U.S. Securities and Exchange Commission Chairwoman Mary Jo White unveiled the regulator’s most sweeping plan yet for reining in high-frequency trading and monitoring dark pools and other secretive trading practices in the world’s largest equity market.
Operators of dark pools, broker-owned venues that compete with exchanges and don’t publish bids and offers, would have to provide the regulator with their rules for matching buyers and sellers, White said.
The SEC is aiming to bring more transparency to markets and address claims of unfair advantages held by traders who account for about half of U.S. stock executions and have been blamed for everything from the flash crash of May 2010 to market volatility during the European debt crisis. The agenda outlined yesterday could affect stock exchanges, brokerages and a class of proprietary traders who have so far escaped oversight.
“The SEC should not roll back the technology clock or prohibit algorithmic trading, but we are assessing the extent to which specific elements of the computer-driven trading environment may be working against investors rather than for them,” White told the Sandler O’Neill & Partners Global Exchange and Brokerage Conference.
The SEC joins the Commodity Futures Trading Commission, which has previously said it was considering registration for high-speed traders of futures.
Senator Carl Levin, chairman of the Permanent Subcommittee on Investigations, asked regulators to provide information on risks posed by high-speed traders in advance of a hearing this month, according to three people with knowledge of the matter.

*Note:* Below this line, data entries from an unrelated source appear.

(** * TikZJax: the rendering pipeline of [src/index.js], [src/run-tex.js]

    A shallow embedding of the page script (fingerprinting, cache probing,
    the batch queue, id namespacing) and of the worker script (input
    assembly, marker restoration, multi-page composition), followed by the
    properties established about them. *)

From Stdlib Require Import Ascii String.
From Stdlib Require Import List NArith ZArith Lia Bool Arith PeanoNat Permutation.
Import ListNotations.

Set Implicit Arguments.

(** ** JavaScript strings

    A JavaScript string is a sequence of UTF-16 code units.  Literals of the
    source are written as Rocq strings and injected with [lit]. *)

Definition jsstring := list N.

Definition lit (s : string) : jsstring :=
  map N_of_ascii (list_ascii_of_string s).

Definition jseqb (a b : jsstring) : bool :=
  if list_eq_dec N.eq_dec a b then true else false.

Definition jsstring_eq_dec : forall a b : jsstring, {a = b} + {a <> b} :=
  list_eq_dec N.eq_dec.

(** [s.startsWith(p)] *)
Fixpoint startsWith (p s : jsstring) : bool :=
  match p, s with
  | [], _ => true
  | _ :: _, [] => false
  | a :: p', b :: s' => N.eqb a b && startsWith p' s'
  end.

(** [s.includes(p)] *)
Fixpoint includes (p s : jsstring) : bool :=
  startsWith p s ||
  match s with
  | [] => false
  | _ :: s' => includes p s'
  end.

(** [s.split(sep)] for a one-unit separator; the result is never empty. *)
Fixpoint split (sep : N) (s : jsstring) : list jsstring :=
  match s with
  | [] => [[]]
  | c :: s' =>
      if N.eqb c sep then [] :: split sep s'
      else match split sep s' with
           | l :: ls => (c :: l) :: ls
           | [] => [[c]]
           end
  end.

(** [parts.join(sep)] *)
Fixpoint join (sep : jsstring) (parts : list jsstring) : jsstring :=
  match parts with
  | [] => []
  | [p] => p
  | p :: ps => p ++ sep ++ join sep ps
  end.

(** Character classes used by the source's regular expressions. *)
Definition inRange (lo hi c : N) : bool := N.leb lo c && N.leb c hi.
Definition isDigit (c : N) : bool := inRange 48 57 c.
Definition isUpper (c : N) : bool := inRange 65 90 c.
Definition isLower (c : N) : bool := inRange 97 122 c.
(** [\w]: letters, digits and the underscore *)
Definition isWord (c : N) : bool := isDigit c || isUpper c || isLower c || N.eqb c 95.
(** [[0-9a-f]] under the [i] flag, and [[0-9A-Fa-f]] *)
Definition isHex (c : N) : bool := isDigit c || inRange 65 70 c || inRange 97 102 c.
(** Line terminators, which [.] does not match without the [s] flag. *)
Definition isLineTerminator (c : N) : bool :=
  N.eqb c 10 || N.eqb c 13 || N.eqb c 8232 || N.eqb c 8233.

(** ASCII case mapping.  Under the [i] flag (without [u]) a code unit above
    127 never canonicalizes to an ASCII one, so comparing an ASCII pattern
    character case-insensitively is ASCII case folding. *)
Definition asciiLower (c : N) : N := if isUpper c then c + 32 else c.
Definition asciiUpper (c : N) : N := if isLower c then c - 32 else c.

(** ** Backtracking regular expressions

    The matcher follows the ECMAScript semantics: a pattern is run against
    the remaining input with a continuation, alternatives are tried in
    order, a greedy star tries an iteration before leaving the loop and a
    lazy star the other way round, and an iteration that consumes nothing
    is rejected. *)

Module Regex.

Inductive regex : Type :=
| Eps : regex
| Chr : (N -> bool) -> regex
| Seq : regex -> regex -> regex
| Alt : regex -> regex -> regex
| Star : bool -> regex -> regex      (* [true]: greedy [*], [false]: lazy [*?] *)
| NotAhead : regex -> regex          (* [(?!r)] *)
| WordB : regex                      (* [\b] *)
| Bol : regex                        (* [^] under the [m] flag *)
| Group : regex -> regex.            (* [(r)] *)

(** The state of a match: the code unit before the current position (for
    [\b]), the remaining input and the captures closed so far. *)
Record mstate : Type := MState {
  before : option N;
  rest : jsstring;
  caps : list jsstring
}.

Definition cont := mstate -> option mstate.

Definition isWordOpt (o : option N) : bool :=
  match o with Some c => isWord c | None => false end.

Definition consumed (st st' : mstate) : jsstring :=
  firstn (length (rest st) - length (rest st')) (rest st).

Fixpoint star_loop (ma : mstate -> cont -> option mstate) (greedy : bool)
    (k : cont) (fuel : nat) (st : mstate) {struct fuel} : option mstate :=
  match fuel with
  | O => None
  | S f =>
      let again st' :=
        if Nat.ltb (length (rest st')) (length (rest st))
        then star_loop ma greedy k f st' else None in
      if greedy
      then match ma st again with Some r => Some r | None => k st end
      else match k st with Some r => Some r | None => ma st again end
  end.

Fixpoint run (r : regex) : mstate -> cont -> option mstate :=
  match r with
  | Eps => fun st k => k st
  | Chr p => fun st k =>
      match rest st with
      | c :: cs => if p c then k (MState (Some c) cs (caps st)) else None
      | [] => None
      end
  | Seq a b => fun st k => run a st (fun st' => run b st' k)
  | Alt a b => fun st k =>
      match run a st k with Some r => Some r | None => run b st k end
  | Star g a => fun st k => star_loop (run a) g k (S (length (rest st))) st
  | NotAhead a => fun st k =>
      match run a st Some with Some _ => None | None => k st end
  | WordB => fun st k =>
      if xorb (isWordOpt (before st)) (isWordOpt (hd_error (rest st)))
      then k st else None
  | Bol => fun st k =>
      match before st with
      | None => k st
      | Some c => if isLineTerminator c then k st else None
      end
  | Group a => fun st k =>
      run a st (fun st' => k (MState (before st') (rest st') (caps st' ++ [consumed st st'])))
  end.

(** Derived forms. *)
Definition chr (c : N) : regex := Chr (N.eqb c).
Definition chrI (c : N) : regex := Chr (fun x => N.eqb (asciiLower x) (asciiLower c)).
Definition notChr (c : N) : regex := Chr (fun x => negb (N.eqb x c)).
Definition anyChar : regex := Chr (fun _ => true).                 (* [.] with [s] *)
Definition dot : regex := Chr (fun x => negb (isLineTerminator x)). (* [.] *)
Definition opt (r : regex) : regex := Alt r Eps.                    (* [r?] *)
Definition plus (r : regex) : regex := Seq r (Star true r).         (* [r+] *)
Fixpoint rep (n : nat) (r : regex) : regex :=                       (* [r{n}] *)
  match n with O => Eps | S n' => Seq r (rep n' r) end.
Fixpoint str (s : jsstring) : regex :=
  match s with [] => Eps | c :: s' => Seq (chr c) (str s') end.
Fixpoint strI (s : jsstring) : regex :=
  match s with [] => Eps | c :: s' => Seq (chrI c) (strI s') end.

(** One attempt at a given position: the matched text, the captures and
    the input after the match. *)
Definition exec (r : regex) (prev : option N) (s : jsstring)
  : option (jsstring * list jsstring * jsstring) :=
  match run r (MState prev s []) Some with
  | Some st' => Some (firstn (length s - length (rest st')) s, caps st', rest st')
  | None => None
  end.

Levin, a Michigan Democrat, sought responses from the SEC and CFTC to 13 questions on the effects, trends, concerns and regulatory reaction related to high-frequency trading, according to a copy of the letter obtained by Bloomberg News and confirmed by one of the people.
“We have remained concerned with those issues as public interest in high frequency trading in the U.S. capital markets, and apparent trading abuses in connection with high-frequency trading, have increased,” according to the April 11 letter signed by Levin and Senator John McCain of Arizona, the panel’s top Republican. They requested responses by May 1.
High-frequency trading has also drawn scrutiny from law enforcement. The Federal Bureau of Investigation is examining whether traders abuse information to act ahead of orders by institutional investors. New York Attorney General Eric Schneiderman is investigating whether U.S. stock exchanges and alternative venues give high-frequency traders improper advantages and has called on regulators to tighten oversight.
Schneiderman, in a posting on his Twitter account, said he was “pleased to see” White’s comments “calling for market reforms to curb unfair advantages for HFT.”
Automated trading has achieved wider renown since the publication of Michael Lewis’s book “Flash Boys” and an announcement by one of the biggest firms, Virtu Financial Inc., to go public. Virtu’s offering has since been postponed.
High-frequency trading accounts for about 48% of all U.S. share volume, according to research firm Tabb Group. Such firms include Chopper Trading LLC, Jump Trading LLC and Tower Research Capital LLC, all of whom have been subpoenaed as part of Schneiderman’s probe, a person familiar with the matter said in April.
The new registration requirements would apply to a subset of trading firms that aren’t registered as broker-dealers with the SEC. Rick Ketchum, chief executive officer of the Financial Industry Regulatory Authority, said last month that such unregulated firms are often responsible for manipulative or disruptive trading seen by regulators.
“There still are a lot of smaller players and by forcing these firms to register there is going to be increased oversight on what she terms destabilizing HFT,” said Sal Arnuk, co-founder of brokerage Themis Trading.
The SEC is preparing a new rule that would require more oversight by traders of their algorithms, formulas that automate the buying and selling of shares, White said. While White said she was wary of setting speed limits on traders, the SEC will consider options for minimizing the speed advantage that some proprietary traders have.